In a highly anticipated judgment, the English High Court has ruled that Royal Dutch Shell (RDS), a holding company that is the ultimate parent of the Shell Group, does not owe a duty of care to residents of the Niger Delta in respect of alleged environmental damage said to have been caused by the operations of one of its Nigerian subsidiaries.

The decision is significant because it deals more generally with the issue of corporate separateness in large multinational groups, particularly in the context of corporate social responsibility, and allows for a greater understanding of the circumstances in which a parent company might attract civil responsibility for the acts and omissions of a subsidiary.

Increased awareness and public scrutiny over group structures and the corporate integrity of groups, means companies and investors alike (including private equity investors), should pay close attention to the outcome of this judgment and its potential implications.

Court decision

The court concluded that the claims based on an alleged duty of care between RDS and those living in the vicinity of certain operations of its Nigerian subsidiary were "bound to fail". The following key principles emerge from the judgment:

  1. The starting point is the three-part test in Caparo v Dickman (proximity, foreseeability and reasonableness) and the decision of the House of Lords in that case that the law of negligence should develop incrementally and by analogy with established categories of relationship in which a duty of care has been recognized
  2. Membership of the same group does not of itself clothe a parent with responsibility for the acts of its subsidiaries. However, in some factual situations a parent company may owe a duty of care in relation to the acts or omissions of a subsidiary.
  3. A parent company may owe a duty of care if: (i) it carries on the same business as its subsidiary; (ii) has superior knowledge or expertise compared to that of its subsidiary; (iii) has intimate knowledge of the subsidiary's system of work; and (iv) knows that the subsidiary relies on it to avoid a particular type of damage. Where a subsidiary is run as a division of a parent company or there is high degree of interference and control by the parent in and over the operational decision making of its subsidiaries, the potential for parent company exposure is more real. There mere existence of group wide policies whether mandatory or not of itself does not demonstrate a high level of control or reliance.
  4. Including for these reasons, a parent company is to be distinguished from a holding company which by definition has no operating activities and is also therefore highly unlikely to have the superior expertise which might (depending on the facts) lead to a finding of responsibility. This is so, even if the holding company appoints directors to the board of its subsidiaries. Case law has been clear to distinguish between parent companies and pure holding companies.
  5. Public disclosures made by multinational groups about the group's commitment to safe and sustainable business practices in the context of meeting listing obligations are of themselves in most, if not all, cases insufficient to support the imposition of a duty of care on the parent of the group.
  6. A finding of parent company liability in the context of a multinational group would likely give rise to "liability in an indeterminate amount, for an indeterminate time, to an indeterminate class". For that reason, it is unclear whether third parties will ever succeed in establishing the requisite degree of proximity between themselves and the parent of a large multinational group.

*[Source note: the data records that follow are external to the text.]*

Lemma job_round_calls t j s j' s' r :
  sigterm t = false → not_called j → job_round dag task schedule_after p limit t j s = (j', s', r) →
  match r with
  | Watching => not_called j'
  | Over None => called_once j'
  | Over (Some _) => not_called j' ∨ called_once j'
  end.
Proof.
  intros Hsig Hn. unfold job_round. rewrite Hsig. cbn zeta. destruct (return_code t) as [rc|].
  - pose proof (handle_task_exit_calls j (outside t s) Hn) as Hc. destruct (handle_task_exit _ _ _ _ _) as [j1 r1].
    intros [= <- _ <-]. destruct (result_exn r1); [by right|done].
  - destruct (job_heartbeat p None (fault t) (utcnow (outside t s)) j (outside t s)) as [[j1 e] now] eqn:E.
    apply heartbeat_calls in E as Hj; [|done]. destruct e as [x|]; [intros [= <- _ <-]; exact Hj|].
    destruct (limit <? _); [intros [= <- _ <-]; exact Hj|].
    destruct (terminating j1) eqn:Et; intros [= <- _ <-]; destruct Hj as [[? ?]|(st & ? & ? & ?)]; try congruence; [|done].
    by exists st.
Qed.

(** Without a SIGTERM a job runs the callback of its task instance at most
    once, in whatever order the process ends, its state is changed from outside,
    heartbeats fail or the job is stopped: exactly once when the loop ends without
    an exception, never while it watches, and never for a task instance that is
    still running. *)
Theorem callback_runs_once ticks j s j' s' r :
  Forall (λ t, sigterm t = false) ticks → callbacks j = [] → terminating j = false →
  job_loop dag task schedule_after p limit ticks j s = (j', s', r) →
  match r with
  | Watching => callbacks j' = []
  | Over None => ∃ st, callbacks j' = [st] ∧ st ≠ Some RUNNING
  | Over (Some _) => callbacks j' = [] ∨ ∃ st, callbacks j' = [st] ∧ st ≠ Some RUNNING
  end.
Proof.
  intros Hsig Hc Ht. assert (not_called j) as Hn by done. clear Hc Ht. revert j s Hn.
  induction Hsig as [|t ticks Hsig _ IH]; intros j s Hn; cbn [job_loop]; [intros [= <- _ <-]; apply Hn|].
  destruct (job_round dag task schedule_after p limit t j s) as [[j1 s1] r1] eqn:E.
  apply job_round_calls in E; [|done..]. destruct r1 as [|e]; [by apply IH|]. intros [= <- _ <-].
  destruct e; [destruct E as [[? _]|(st & ? & ? & _)]; [by left|right]|destruct E as (st & ? & ? & _)]; by exists st.
Qed.
End Callbacks.

(** ** The mini scheduler *)

(** Two results agree, up to a relation of their values. *)
Definition agree {A B} (R : A → B → Prop) (x : result A) (y : result B) : Prop :=
  match x, y with Ok a, Ok b => R a b | Err e, Err e' => e = e' | _, _ => False end.

Lemma agree_bind {A B C D} (R : A → B → Prop) (Q : C → D → Prop) x y f g :
  agree R x y → (∀ a b, R a b → agree Q (f a) (g b)) → agree Q (a ← x; f a) (b ← y; g b).
Proof. destruct x, y; cbn; naive_solver. Qed.

Section Agree.
Context `{Settings} (dag : DAG) (tasks : list BaseOperator) (p : bool) (s : Session).
Context (ids : list string) (t : BaseOperator) (ups : list BaseOperator) (fin : list TaskInstance).
Context (Hwait : wait_for_downstream t = false) (Hin : ∀ x, x ∈ upstream_task_ids t → x ∈ ids).
Abbreviation sub := (with_tasks tasks p dag).
Abbreviation t' := (restrict_relatives ids t).
Abbreviation fin' := (List.filter (λ x, TI.task_id x ∈? ids) fin).
Context (Hups : upstream_list dag t = Ok ups) (Hups' : upstream_list sub t' = Ok (restrict_relatives ids <$> ups)).
Context (Hpar : ∀ u, u ∈ ups → task_id u ∈ ids).

(** The two states of a check differ in the finished tasks of their contexts only. *)
Definition related (st st' : DepState) : Prop :=
  ds_ti st' = ds_ti st ∧ ds_merged st' = ds_merged st ∧
  ds_context st = ready_context fin ∧ ds_context st' = ready_context fin'.

Lemma upstream_kept : upstream_task_ids t' = upstream_task_ids t.
Proof. cbn. apply filterb_all. intros x Hx. by apply bool_decide_eq_true, Hin. Qed.

Lemma counts_kept : _get_states_count_upstream_ti t' fin' = _get_states_count_upstream_ti t fin.
Proof.
  unfold _get_states_count_upstream_ti. rewrite upstream_kept, filter_filterb.
  assert (List.filter (λ x, (TI.task_id x ∈? ids) && (TI.task_id x ∈? upstream_task_ids t)) fin
    = List.filter (λ x, TI.task_id x ∈? upstream_task_ids t) fin) as ->; [|done].
  apply List.filter_ext. intros x. destruct (TI.task_id x ∈? upstream_task_ids t) eqn:E; [|by rewrite andb_false_r].
  apply bool_decide_eq_true, Hin in E. by rewrite bool_decide_eq_true_2.
Qed.

Lemma set_state_related now st0 st st' : related st st' → related (ds_set_state now st0 st) (ds_set_state now st0 st').
Proof. intros (H1 & H2 & H3 & H4). unfold related, ds_set_state. cbn. by rewrite H1. Qed.

Lemma trigger_rule_agrees st st' :
  related st st' → agree (λ a b, b.1 = a.1 ∧ related a.2 b.2) (trigger_rule_statuses dag t s st) (trigger_rule_statuses sub t' s st').
Proof.
  intros Hr. pose proof Hr as (H1 & H2 & H3 & H4). unfold trigger_rule_statuses. rewrite Hups, Hups'. cbn [mbind result_bind].
  destruct ups as [|u us]; [done|]. rewrite !bool_decide_eq_false_2 by done. cbn [trigger_rule restrict_relatives].
  destruct (trigger_rule t ≟ ALWAYS); [done|].
  rewrite (ds_finished_tasks_some dag s st fin), (ds_finished_tasks_some sub s st' fin') by (by rewrite ?H3, ?H4).
  unfold _evaluate_trigger_rule. rewrite counts_kept, upstream_kept, H3, H4. cbn [flag_upstream_failed ready_context].
  cbn [agree]. change (trigger_rule t') with (trigger_rule t). split; [done|]. cbn [snd].
  destruct (instant_state _ _ _); [by apply set_state_related|done].
Qed.

Lemma find_restrict (f : BaseOperator → bool) l :
  (∀ u, f (restrict_relatives ids u) = f u) →
  List.find f (restrict_relatives ids <$> l) = restrict_relatives ids <$> List.find f l.
Proof. intros Hf. induction l as [|u l IH]; [done|]. cbn. rewrite Hf. by destruct (f u). Qed.

Lemma find_ext_in {A} (f g : A → bool) l : (∀ x, x ∈ l → f x = g x) → List.find f l = List.find g l.
Proof.
  induction l as [|x l IH]; intros Hfg; [done|]. cbn. rewrite (Hfg x) by left. destruct (g x); [done|]. apply IH. set_solver.
Qed.

Lemma skipped_kept ti u : u ∈ ups → skipped_by fin' ti s u = skipped_by fin ti s u.
Proof.
  intros Hu. unfold skipped_by. do 2 f_equal. apply bool_decide_ext. rewrite !list_elem_of_fmap. split.
  - intros (x & -> & [_ Hx]%elem_of_filterb). eauto.
  - intros (x & E & Hx). exists x. split; [done|]. apply elem_of_filterb. split; [|done]. apply bool_decide_eq_true. rewrite <-E. by apply Hpar.
Qed.

Lemma not_previously_skipped_agrees st st' :
  related st st' → agree (λ a b, b.1 = a.1 ∧ related a.2 b.2)
    (not_previously_skipped_statuses dag t s st) (not_previously_skipped_statuses sub t' s st').
Proof.
  intros Hr. pose proof Hr as (H1 & H2 & H3 & H4). unfold not_previously_skipped_statuses. rewrite Hups, Hups'. cbn [mbind result_bind].
  rewrite (ds_finished_tasks_some dag s st fin), (ds_finished_tasks_some sub s st' fin') by (by rewrite ?H3, ?H4).
  cbn [agree]. rewrite find_restrict by done. rewrite H1, (find_ext_in _ (skipped_by fin (ds_ti st) s)) by apply skipped_kept.
  destruct (List.find _ ups); [|done]. split; [done|]. by apply set_state_related.
Qed.

Lemma dep_agrees dep st st' :
  related st st' → agree (λ a b, b.1 = a.1 ∧ related a.2 b.2) (get_dep_statuses dag t s dep st) (get_dep_statuses sub t' s dep st').
Proof.
  intros Hr. pose proof Hr as (H1 & H2 & H3 & H4). unfold get_dep_statuses. rewrite H3, H4.
  cbn [ignore_all_deps ignore_task_deps ready_context]. rewrite !andb_false_r.
  destruct dep; cbn [_get_dep_statuses]; rewrite ?H1, ?H3, ?H4; try (by split);
    [| |by apply trigger_rule_agrees|by apply not_previously_skipped_agrees].
  - change (not_in_retry_period_statuses t' (ds_ti st) (ready_context fin') s)
      with (not_in_retry_period_statuses t (ds_ti st) (ready_context fin) s).
    by destruct (not_in_retry_period_statuses _ _ _ _).
  - assert (prev_dagrun_statuses sub t' (ds_ti st) (ready_context fin') s =
            prev_dagrun_statuses dag t (ds_ti st) (ready_context fin) s) as ->; [|by destruct (prev_dagrun_statuses _ _ _ _ _)].
    unfold prev_dagrun_statuses. cbn [depends_on_past wait_for_downstream op_start_date restrict_relatives catchup with_tasks
      ignore_depends_on_past ready_context]. by rewrite Hwait.
Qed.

Lemma are_dependencies_met_agrees ti :
  agree (λ a b, b.1 = a.1)
    (are_dependencies_met dag t s {| ds_ti := ti; ds_merged := false; ds_context := ready_context fin |})
    (are_dependencies_met sub t' s {| ds_ti := ti; ds_merged := false; ds_context := ready_context fin' |}).
Proof.
  unfold are_dependencies_met, get_failed_dep_statuses. cbn [ds_context dc_deps ready_context].
  change (deps t') with (deps t). set (st := {| ds_context := ready_context fin |}). set (st' := {| ds_context := ready_context fin' |}).
  eapply (agree_bind (λ a b, b.1 = a.1 ∧ related a.2 b.2)).
  - assert (∀ ds a b, b.1 = a.1 → related a.2 b.2 → agree (λ a b, b.1 = a.1 ∧ related a.2 b.2)
      (foldM (failed_step dag t s) ds a) (foldM (failed_step sub t' s) ds b)) as Hg; [|by apply (Hg _ ([], st) ([], st'))].
    induction ds as [|d ds IH]; intros [l st1] [l' st1'] E Hr; cbn [foldM fst snd] in *; [by subst|].
    eapply (agree_bind (λ a b, b.1 = a.1 ∧ related a.2 b.2)); [|intros a b [? ?]; by apply IH].
    unfold failed_step. cbn [fst snd]. eapply agree_bind; [by apply dep_agrees|]. intros [a1 a2] [b1 b2] [Hl Hrel]. cbn in *. by subst.
  - intros [l st1] [l' st1'] [E _]. cbn in *. by subst.
Qed.
End Agree.

(** *** The ready tasks *)

Section Ready.
Context `{Settings}.

(** Whether the dependencies of a task instance of the run are met. *)
Definition met (dag : DAG) (fin : list TaskInstance) (s : Session) (objs : list Attached) (tid : string) : bool :=
  match check_obj dag (ready_context fin) s tid objs with Ok (b, _) => b | Err _ => false end.

Lemma met_ext dag fin s objs objs' tid :
  lookup_obj objs' tid = lookup_obj objs tid → met dag fin s objs' tid = met dag fin s objs tid.
Proof.
  intros E. unfold met, check_obj. rewrite E. destruct (get_task dag tid); [|done]. cbn [mbind result_bind].
  destruct (lookup_obj objs tid); [|done]. by destruct (are_dependencies_met _ _ _ _) as [[]|].
Qed.

Lemma ready_is_filter dag fin s ids st st' :
  NoDup ids → foldM (ready_step dag fin s) ids st = Ok st' →
  ready_tis st' = ready_tis st ++ List.filter (met dag fin s (rs_objs st)) ids.
Proof.
  revert st. induction ids as [|i ids IH]; intros st Hd; cbn [foldM List.filter].
  { intros [= <-]. by rewrite app_nil_r. }
  apply NoDup_cons in Hd as [Hi Hd]. intros (st1 & Hstep & Hf)%result_bind_ok. unfold ready_step in Hstep.
  apply result_bind_ok in Hstep as ([b objs1] & Hchk & [= Hst1]).
  assert (met dag fin s (rs_objs st) i = b) as -> by (unfold met; by rewrite Hchk).
  apply check_obj_spec with (fin := fin) in Hchk as (task & t & _ & -> & Ht & _); [|done].
  apply IH in Hf; [|done]. rewrite Hf.
  assert (List.filter (met dag fin s (rs_objs st1)) ids = List.filter (met dag fin s (rs_objs st)) ids) as ->.
  { apply List.filter_ext_in. intros x Hx%list_elem_of_In. apply met_ext. subst st1.
    destruct b; cbn [rs_objs]; apply lookup_set_obj_ne; rewrite Ht; by intros ->. }
  subst st1. destruct b; cbn [ready_tis]; [by rewrite <-app_assoc|done].
Qed.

Environmental Social Governance (ESG) implications

In reaching its decision, the Court laid down some interesting practical points to note in relation to ESG implications.

The claimants case focused heavily on public disclosures made by RDS in the context of its listing obligations and on group wide policies, some mandatory, concerning environmental and safety issues among others.

However, the Court held:

  • It is highly unlikely that compliance with public disclosures made by parent companies around their group's ESG matters will of itself ever be sufficient to establish a duty of care on the part of a parent. Certainly there is no legal authority to support the imposition of a duty of care on that basis.
  • In fact, such public statements are often a function of the listing regulations, e.g., London Stock Exchange, and are made by companies in order to fulfil their relevant listing obligations.
  • Even if passages in public documents that state the policies of a group of companies could be construed as being sufficient to establish a presumption of responsibility on the part of the parent, carefully drafted disclaimer language can effectively negate that presumption.
  • It would be counter-productive to the availability of information for investors about the activities and aspirations of listed companies if the contents of generic statements, e.g., the implementation of a global policy on sustainability was held against different companies of the group when they are permitted to organise their corporate affairs through separate legal vehicles that are protected by the corporate veil.

Conclusion

The question whether or not a duty of care may in principle be imposed on the parent for the acts/omissions of its subsidiary will depend on the facts of the particular case. The judgment does reinforce the importance of observing corporate separateness not only on paper but also in practice. As we move into an era of non-financial reporting and ever greater transparency around corporate social responsibility, it is also a timely reminder of the importance of the precise language used in such disclosures.